The final argument of the county attorney is made part of the settled case, and various parts thereoef are made the basis for alleged misconduct. Some allowances must be made for rhetorical flights in addresses of that sort. The argument of the county attorney was vigorous, but there was much in the evidence that lent itself to a severe arraignment of the attempted defense. It was proper to so make use thereof. We find nothing in the summing up of the case for the state which transgresses the rules of legitimate argument, somewhat embellished by figures of speech. *422

The numerous rulings upon which errors have been assigned have been examined. We find none meriting discussion or relating to any matter of sufficient importance to in the least affect the verdict.

There remains to be considered the error assigned on the refusal of the court to change the place of trial to some other county than Hennepin. There is no question but that the newspapers editorially and otherwise aroused public feeling against the perpetrator of the crime in question. But a change of venue is only to be ordered when the court apprehends the accused to be in danger of not receiving a fair trial by an unprejudiced jury in the proper county. It seems that there was no difficulty here on that score, for a satisfactory jury was obtained without defendant's exhausting his peremptory challenges. Counsel, however, contends that, even if it can be said that a fair and unbiased jury was had to start with, the atmosphere of the place of trial was so tainted with prejudice towards defendant that it reached the jury and influenced the verdict.

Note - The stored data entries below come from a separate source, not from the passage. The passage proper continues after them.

(* ===== verification/Evcorr.v ===== *)
(** * Event correlation (modules/processor/evcorr/pm_evcorr.c)

    A list of rules is applied to every record.  The rules keep the times of earlier
    matches, one for each value of a context expression if they have one.  These data are
    behind pointers, [c_data]; absence rules also have events that fire when the
    required record did not come, [c_events]. *)

From stdpp Require Import functions.
From S2P Require Import Prelude Dlist Str Value Serialize Logdata Expr.
Import Str Value Serialize Logdata Expr.



Module Evcorr.

Section evcorr.
Context `{H : Host} `{M : Malloc} `{E : ValueEnv} {PC : Pcre} {ST : Stale} {X : Type}.

Abbreviation expr := (@expr X).
Abbreviation stmt := (@stmt X).
Abbreviation ectx := (@ectx X).
Abbreviation block := (list stmt).

(** ** Data *)

(** The context of a rule: the expression, and the table from its values to the data. *)
Abbreviation context := (option (expr * gmap bytes loc)).

(** [nx_pm_evcorr_rule_t]: each kind of rule has the members of its part of the union;
    intervals are in seconds.  The address is that of the data used without a context. *)
Inductive nx_pm_evcorr_rule :=
| SIMPLE (exec : block)
| SUPPRESSED (matched : loc) (c : context) (cond : expr) (interval : Z) (exec : block)
| PAIR (matched : loc) (c : context) (triggercond requiredcond : expr) (interval : Z) (exec : block)
| ABSENCE (data : loc) (c : context) (triggercond requiredcond : expr) (interval : Z) (exec : block)
| THRESHOLDED (data : loc) (c : context) (cond : expr) (threshold interval : Z) (exec : block)
| STOP (cond : expr) (exec : option block).

(** What the rules keep: a time; [nx_pm_evcorr_rule_absence_data_t], where [rule] is the
    position of the rule; [nx_pm_evcorr_rule_thresholded_data_t], where the list has as
    many elements as its block and those that were not written are [None]. *)
Inductive data :=
| DTime (matched : Z)
| DAbsence (rule : option nat) (event : option loc) (matched : Z)
| DThresholded (num_match matchlist_size : Z) (matchlist : option (list (option Z))).

(** The rules, the data, the events of absence rules with their times and the data they
    point to, the context of the evaluation, [modconf->timeval], and the time of the event for the cleanup. *)
Record state := State {
  c_rules : list nx_pm_evcorr_rule;
  c_data : gmap loc data;
  c_events : gmap loc (Z * loc);
  c_ctx : ectx;
  c_timeval : Z;
  c_cleanup : option Z
}.

Definition with_rules r (s : state) : state := State r (c_data s) (c_events s) (c_ctx s) (c_timeval s) (c_cleanup s).
Definition with_data d (s : state) : state := State (c_rules s) d (c_events s) (c_ctx s) (c_timeval s) (c_cleanup s).
Definition with_events e (s : state) : state := State (c_rules s) (c_data s) e (c_ctx s) (c_timeval s) (c_cleanup s).
Definition with_ctx x (s : state) : state := State (c_rules s) (c_data s) (c_events s) x (c_timeval s) (c_cleanup s).
Definition with_timeval t (s : state) : state := State (c_rules s) (c_data s) (c_events s) (c_ctx s) t (c_cleanup s).
Definition with_cleanup c (s : state) : state := State (c_rules s) (c_data s) (c_events s) (c_ctx s) (c_timeval s) c.

Abbreviation prog A := (cmd state A).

The application for a change of venue is addressed to the judicial discretion of the court. Here affidavits from more than 800 persons were adduced by defendant that the public had been so aroused that a fair trial could not be had in Hennepin county. The state produced affidavits from more than 1,400 persons to the contrary. We see no good reason for disturbing the conviction because of the refusal to change the place of trial. We may take notice of the fact that the daily press published in Hennepin county circulates quite freely throughout the state, and that the needless and wanton snuffing out life by drunken operators of automobiles necessarily arouses resentment in the breast of every one who has a proper regard for the rights of others. Every decent and lawabiding community abhors crime, and the more dastardly or wanton the crime the more the feeling aroused against the perpetrator. So it is not possible to find a place of trial for those accused of crime where there is no antagonism towards the evildoer.